As a born and bred Israeli I wondered why Ginzburg spent the first decade or so of her career writing and performing in English. It was, she says, a reverential thing. “I always felt Hebrew was something lofty, and that I couldn’t just do something with it. And I grew up listening to rock and pop in English.” Despite having what she admits is less-than-perfect diction: “It felt disingenuous to me to try to adopt a British or American accent when I sang. I had my own [Israeli] accent.” That, apparently, did not get in the way of her marketing efforts and she was due to tour a number of spots around Europe before that was nipped in the bud by the COVID-19 pandemic. 

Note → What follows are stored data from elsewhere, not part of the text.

Lemma socks5_speaks t hop : SocksAddr_wf (target_to_socks_addr t) -> SocksAddr_encodable (target_to_socks_addr t) ->
  match hop_auth hop with Some (u, p) => (length u <= 255 /\ length p <= 255)%nat | None => True end ->
  speaks (fun c => let '(r, c) := socks5_hop t hop c in (map_err SrcSocks5 r, c)) (accepted (socks5_proxy bind (hop_auth hop))) t.
Proof using All.
  intros Hw He Ha. destruct (addr_wire_intro _ Hw He) as (ta & te & Hwt). destruct bind_socks_wf as [Hbw Hbe].
  destruct (addr_wire_intro _ Hbw Hbe) as (ba & be & Hwb). unfold accepted, socks5_proxy, socks5_hop.
  destruct (hop_auth hop) as [[u p]|]; cbn [fmap option_fmap option_map fst snd].
  - destruct Ha as [Hu Hp].
    exists ([x05; x02] ++ [AUTH_NONE; AUTH_USERNAME_PASSWORD] ++ [AUTH_VERSION; Z2b (Z.of_nat (length u))] ++ u ++ [Z2b (Z.of_nat (length p))] ++ p ++
            [x05; CMD_CONNECT; x00; ta] ++ te), (([] ++ [x05; AUTH_USERNAME_PASSWORD; AUTH_VERSION; x00]) ++ [x05; REP_SUCCESS; x00; ba] ++ be). split.
    + intros tail e o. erewrite mbind_fwd; [erewrite mbind_fwd by (by apply send_connect_reply_fwd)|].
      * unfold mret. rewrite socks_target_inv, <- app_assoc. done.
      * rewrite <- (handshake_auth_fwd x02 [AUTH_NONE; AUTH_USERNAME_PASSWORD] (Z2b (Z.of_nat (length u))) (Z2b (Z.of_nat (length p))) (Some u) p _ ta te tail e o);
          [by app_norm|done|set_solver|simpl; rewrite b2n_Z2b; lia|rewrite b2n_Z2b; lia|done].
    + intros down e o. rewrite <- !app_assoc.
      pose proof (socks5_connect_auth_fwd _ ta te _ ba be u p down e o Hwt Hwb Hu Hp) as H. rewrite <- ?app_assoc in H. by rewrite H.
  - exists ([x05; x01] ++ [AUTH_NONE] ++ [x05; CMD_CONNECT; x00; ta] ++ te), (([] ++ [x05; AUTH_NONE]) ++ [x05; REP_SUCCESS; x00; ba] ++ be). split.
    + intros tail e o. erewrite mbind_fwd; [erewrite mbind_fwd by (by apply send_connect_reply_fwd)|].
      * unfold mret. rewrite socks_target_inv, <- app_assoc. done.
      * rewrite <- (handshake_noauth_fwd x01 [AUTH_NONE] None _ ta te tail e o); [by app_norm|done|set_solver|done].
    + intros down e o. rewrite <- !app_assoc.
      pose proof (socks5_connect_noauth_fwd _ ta te _ ba be down e o Hwt Hwb) as H. rewrite <- ?app_assoc in H. by rewrite H.
Qed.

Eventually, she discovered that a return to her linguistic and cultural roots was on the cards. 

“I guested with various artists and sang in Hebrew with them. I got great responses to that. I gradually realized that it was a more natural fit for me to perform in Hebrew.”

Even so, it took a while for the dust to settle. 

“It was tough for me to write and sing in Hebrew, to begin with. I felt as if I was pretending to be someone else. You can’t just switch, overnight, after performing in English for 10 whole years.”

But now she is well and truly back where she knows she belongs. “I went into the studio with –bass guitarist-vocalist [Amir] Jango [Rossiano], and we wrote loads of songs. I think we wrote around 25 songs over the course of two years and we ended up with nine [on the new album]. It was pretty intense.”

Rossiano will be on stage with Ginzburg at the Enav Center on February 5, along with drummer Asaf Reiss and percussionist Anna Raz, with Omer Elias on guitars, keyboards, and vocals. No doubt the amplification system will be put to good use, with some quieter stuff thrown in for good gentler measure.